Gotcha10 Jun 2026· 5 min read

SIT confidence levels do not mean what you think

Information ProtectionData Loss Prevention

Setting a pattern to high confidence does not make detection stricter. Confidence is a label you assign, not a quality score Purview calculates. Here is what actually controls detection quality, and how to use confidence properly.

The myth

Most people building a custom sensitive information type assume the confidence setting works like a sensitivity dial: set the pattern to high confidence and Purview detects more carefully, with fewer false positives.

It does not. Confidence is metadata you assign to a pattern, not a quality score Purview calculates.

Define a pattern with a single keyword as the primary element, no supporting elements, no validation, and mark it high confidence. Purview will happily report every stray mention of that keyword as a high confidence match. Nothing checks whether the pattern deserves the label.

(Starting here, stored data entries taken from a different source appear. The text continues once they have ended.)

(** * GeradorDeSenhas: the password core of [app_senhas_gui.py]

    A shallow embedding of [gerar_senha] and [gerar_lista] together with the
    constants they use, and the properties of the generator proved over it.

    Modelling choices.
    - Python integers are unbounded: [length] and [qtd] are [Z].
    - A Python [str] is a [string]; a list of one-character strings (as
      [partes]) is a [list ascii]; the messages of the exceptions are kept as
      the bytes of their UTF-8 encoding.
    - [secrets.choice] and [sysrand.shuffle] draw from the operating system's
      entropy source.  The source is modelled by the sequence of outcomes it
      is going to deliver, [outcomes], and the number of draws made so far,
      [drawn]: [randbelow n] can return every value below [n] at every call,
      and each such run is the run of some [Rng].  What holds on every run
      is proved for every [Rng].  Where the uniform source of the design
      matters (the loop of line 68 ends with probability 1), the runs of
      [k] calls of [gerar_senha] are counted: a run is the list of the
      results of its draws, one below the bound of each, and each run is as
      likely as any other ([corridas]).
    - [raise ValueError(msg)] is the outcome [Raised (ValueError msg)].  The
      [while] loop of line 36 is a recursion on the characters still missing;
      the [while] loop of line 68 has no bound in the source and is run on
      fuel, [Diverged] being the outcome of a run that the fuel did not
      finish.
    - The [set] of line 67 is a [gset string]; [list(senhas)] is [elements],
      whose order is as unspecified as the iteration order of a Python set. *)

From stdpp Require Import gmap strings list pretty.
From Stdlib Require Import ZArith Ascii String.
From Equations Require Import Equations.

Local Open Scope Z_scope.

(** ** The entropy source *)

Record Rng := mkRng { outcomes : nat → nat; drawn : nat }.

(** A computation that only draws. *)
Definition R (A : Type) : Type := Rng → A * Rng.

(** [random.Random._randbelow(n)] for [0 < n]. *)
Definition randbelow (n : nat) : R nat := λ g,
  ((outcomes g (drawn g) `mod` n)%nat, mkRng (outcomes g) (S (drawn g))).

Definition chars (s : string) : list ascii := list_ascii_of_string s.
Definition join (partes : list ascii) : string := string_of_list_ascii partes.

(** [secrets.choice(seq)] is [seq[randbelow(len(seq))]].  On the empty
    sequence Python raises; every call below passes a non-empty constant, so
    the index is in range and the default of [nth] is never read. *)
Definition choice (seq : string) : R ascii := λ g,
  let '(i, g') := randbelow (String.length seq) g in
  (nth i (chars seq) Ascii.zero, g').

(** [x[i], x[j] = x[j], x[i]]: the right-hand side is read first, then
    [x[i]] and [x[j]] are assigned in this order.  Out of range Python
    raises [IndexError]; the shuffle only swaps below [len(x)]. *)
Definition swap (x : list ascii) (i j : nat) : list ascii :=
  match x !! j, x !! i with
  | Some xj, Some xi => <[j:=xi]> (<[i:=xj]> x)
  | _, _ => x
  end.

Credit where due: Tommy Nielsen's LinkedIn article on this misconception is what prompted the Custom SIT Builder.

What actually controls detection quality

Detection quality comes entirely from pattern design. A SIT pattern has four parts:

Primary element. The trigger: a regex, keyword list, or keyword dictionary. If this does not match, nothing happens.

Supporting elements. Corroborating evidence: context words or a second regex that validates the primary match means what you think it means.

Character proximity. How close, in characters, the supporting evidence must sit to the primary match. And it is a hard window: the entire supporting element must be inside it. A keyword 350 characters away fails a 300 character window, even if it partially overlaps.

Additional checks. Validation on the match itself: Luhn and custom checksums, excluded test values, required prefixes, duplicate digit exclusions.

A keyword-only pattern marked high confidence has none of this. It is a noise generator with a reassuring label.

And if you need proof that confidence is just a label, look at Microsoft's own SITs: crack one open in the SIT X-Ray and you will find patterns at 55 and 95, values the portal dropdown never offers you. The IP Address SIT matches at 95 when an ip keyword is nearby, and the portal's own Test feature quietly reports it as plain high.

Highest match wins. No averaging.

The second misconception is that confidence somehow aggregates across patterns. It does not. At runtime Purview:

Evaluates every pattern in the SIT independently
Finds which ones matched
Returns one result: the highest confidence of any matched pattern

No averaging, no weighting, no rollup. The practical consequence: one weak high confidence pattern dominates your results. You can build a beautifully validated medium pattern, but if a lazy keyword-only high pattern sits next to it in the same SIT, every document containing that keyword reports as a high confidence match, and your DLP rules act on it.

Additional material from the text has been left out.